Im Reichstage sodann, erst im norddeutschen, später im gesamtdeutschen, verstärkte sich die nationalliberale Partei durch eine Reihe erprobter Kräfte und vielbekannnter Namen aus den übrigen Bundesstaaten. Die anerkannten Führer der vereinigten liberalen Partei in Baiern (dort „Fortschrittspartei“ genannt), Marquard Barth, Freiherr von Stauffenberg , Marquardsen und Völk, die der „deutschen Partei“ in Württemberg, Hölder, Römer, Weber, Elbin, die der nationalliberalen Partei in Sachsen, Biedermann, Stephani, Georgi, Gensel; ebenso aus Baden der ehemalige Minister Lamey, Kieser u. A., ferner der Präsident des weimarischen Landtages Fries, der Präsident der altenburgischen Landschaft Wagner, der Braunschweiger Bode, der alte Freiheitskämpfer Metz aus Darmstadt, der Verfechter zeitgenössischer Reformen in dem feudalen Mecklenburg, die beiden Pogge, Büsing, sowie der bekannte Theolog M. Baumgarten, die Hanseaten H. H. Meier und Wolfson und noch viele andere theils durch ihre politische Vergangenheit in denn Vertrauen weiter Bevölkerungskreise tiefgewurzelte, theils durch Berufs- und Lebenserfahrungen, durch Scharfsinn, Sachkenntniß, Beredsamkeit ausgezeichnete Männer traten der Partei bei und hielten, so lange sie im Reichstage saßen, an ihr fest. Auch der Präsident Simson, schon in Frankfurt ein Mitbegründer der Erbkaiserpartei, gehörte seiner politischen Denkart und Gesinnung nach ihr an, wem auch seine Stellung an der Spitze des Reichstags ihn verhinderte, als eigentliches Mitglied der Fraction zu figuriren.

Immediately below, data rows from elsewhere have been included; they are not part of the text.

Lemma main_run (sdk : Engine) (d sshUsername key now : string) :
  supported d = true ->
  MainRun d sshUsername key now
    (fst (MainGo.main sdk d sshUsername (key, None) now emptyContext))
    (calls (snd (MainGo.main sdk d sshUsername (key, None) now emptyContext))).
Proof.
  intros Hd. apply (main_run_eq sdk); [exact Hd |].
  destruct (MainGo.main sdk d sshUsername (key, None) now emptyContext); reflexivity.
Qed.

Lemma main_key_error (sdk : Engine) (d sshUsername key now : string) (err : error)
    (ctx : Context) :
  MainGo.main sdk d sshUsername (key, Some err) now ctx
  = (Some (Errorf_w "failed to read private key: " err), ctx).
Proof.
  reflexivity.
Qed.

Lemma main_unsupported (sdk : Engine) (d sshUsername key now : string) (ctx : Context) :
  supported d = false ->
  MainGo.main sdk d sshUsername (key, None) now ctx
  = (Some (Errorf_w "failed to get install command: " (unsupportedDistribution d)), ctx).
Proof.
  intros H. destruct (builders_unsupported d H) as (H1 & _).
  unfold MainGo.main. cbn [fst snd]. rewrite H1. reflexivity.
Qed.

Lemma part000_main_run_eq (sdk : Engine) (d sshUsername key : string)
    (result : option error) (ctx' : Context) :
  supported d = true ->
  Part000.main sdk d sshUsername (key, None) emptyContext = (result, ctx') ->
  Part000Run d sshUsername key result (calls ctx').
Proof.
  intros Hd H. destruct (builders_supported d Hd) as (_ & _ & Hi & Hu).
  unfold Part000.main in H. cbn [fst snd] in H. rewrite Hi, Hu in H.
  fold (connectionOf sshUsername key) in H.
  unfold bind at 1 in H.
  destruct (part000_chainLoop_run sdk (connectionOf sshUsername key)
              (Part000.base_commands (fst (Part000.installCmd d)) (fst (Part000.updateCmd d))
                                     (Part000.extraPackagesForDistro d))
              None emptyContext) as (new1 & Hcalls1 & Hrun1).
  destruct (Part000.chainLoop sdk None _ _ emptyContext) as [r1 ctx1].
  cbn [fst snd calls emptyContext app] in Hcalls1, Hrun1.
  destruct r1 as [r |].
  - unfold ret in H. injection H as <- <-.
    exists new1, [], (Some r). rewrite app_nil_r.
    split; [exact Hcalls1 |]. split; [exact Hrun1 |]. split; reflexivity.
  - unfold bind at 1 in H.
    destruct (part000_independentLoop_run sdk (connectionOf sshUsername key)
                Part000.commands None ctx1) as (new2 & Hcalls2 & Hrun2).
    destruct (Part000.independentLoop sdk Part000.commands _ ctx1) as [r2 ctx2].
    cbn [fst snd] in Hcalls2, Hrun2.
    exists new1, new2, None.
    assert (Hall : calls ctx' = (new1 ++ new2)%list).
    { destruct r2; unfold bind, Log_Info, ret in H; injection H as <- <-;
        cbn [calls]; rewrite Hcalls2, Hcalls1; reflexivity. }
    split; [exact Hall |]. split; [exact Hrun1 |].
    exists r2. split; [exact Hrun2 |].
    destruct r2; unfold bind, Log_Info, ret in H; injection H as <- <-; reflexivity.
Qed.

Lemma part000_main_unsupported (sdk : Engine) (d sshUsername key : string) (ctx : Context) :
  supported d = false ->
  Part000.main sdk d sshUsername (key, None) ctx
  = (Some (Errorf_w "failed to get install command: " (unsupportedDistribution d)), ctx).
Proof.
  intros H. destruct (builders_unsupported d H) as (_ & _ & _ & _ & H1 & _).
  unfold Part000.main. cbn [fst snd]. rewrite H1. reflexivity.
Qed.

Von den vier Männern, die wir als Repräsentanten der heutigen nationalliberalen Partei unseren Lesern im Bilde vorführen, sind zwei, von Bennigsen und von Benda, gleichzeitig Mitglieder des Reichstages und des preußischen Abgeordnetenhauses von Bennigsen war von 1873 an bis zu der Katastrophe von 1879 erster Präsident des Abgeordnetenhauses, wie er früher im Norddeutschen Reichstage neben Simson, dem Manne der Wahl nicht einer einzelnen Partei, sondern des ganzen Hauses, als Vicepräsident seine Partei im Directorium vertreten hatte. Er ist seit der Secession der unbestritten maßgebende, ja der einzige die Partei nach außen vertretende Führer der nationalliberalen Fraction zugleich als „Landesdirector“ Hannovers ein wichtiger und einflußreicher Factor der Setbstverwaltung dieser Provinz; von Benda, Rittergutsbesitzer auf Kudow in der Altmark, ward zum Vicepräsidenten des Abgeordnetenhauses gewählt, nachdem die Besetzung dieser Stelle durch ein Mitglied des Centrums, wie sie im vorigen preußischen Landtage stattgefunden, wegen des Verhaltens der Ultramontanen beim Kölner Dombaufeste selbst von einem Theile der Conservativen als nicht mehr statthaft befunden ward.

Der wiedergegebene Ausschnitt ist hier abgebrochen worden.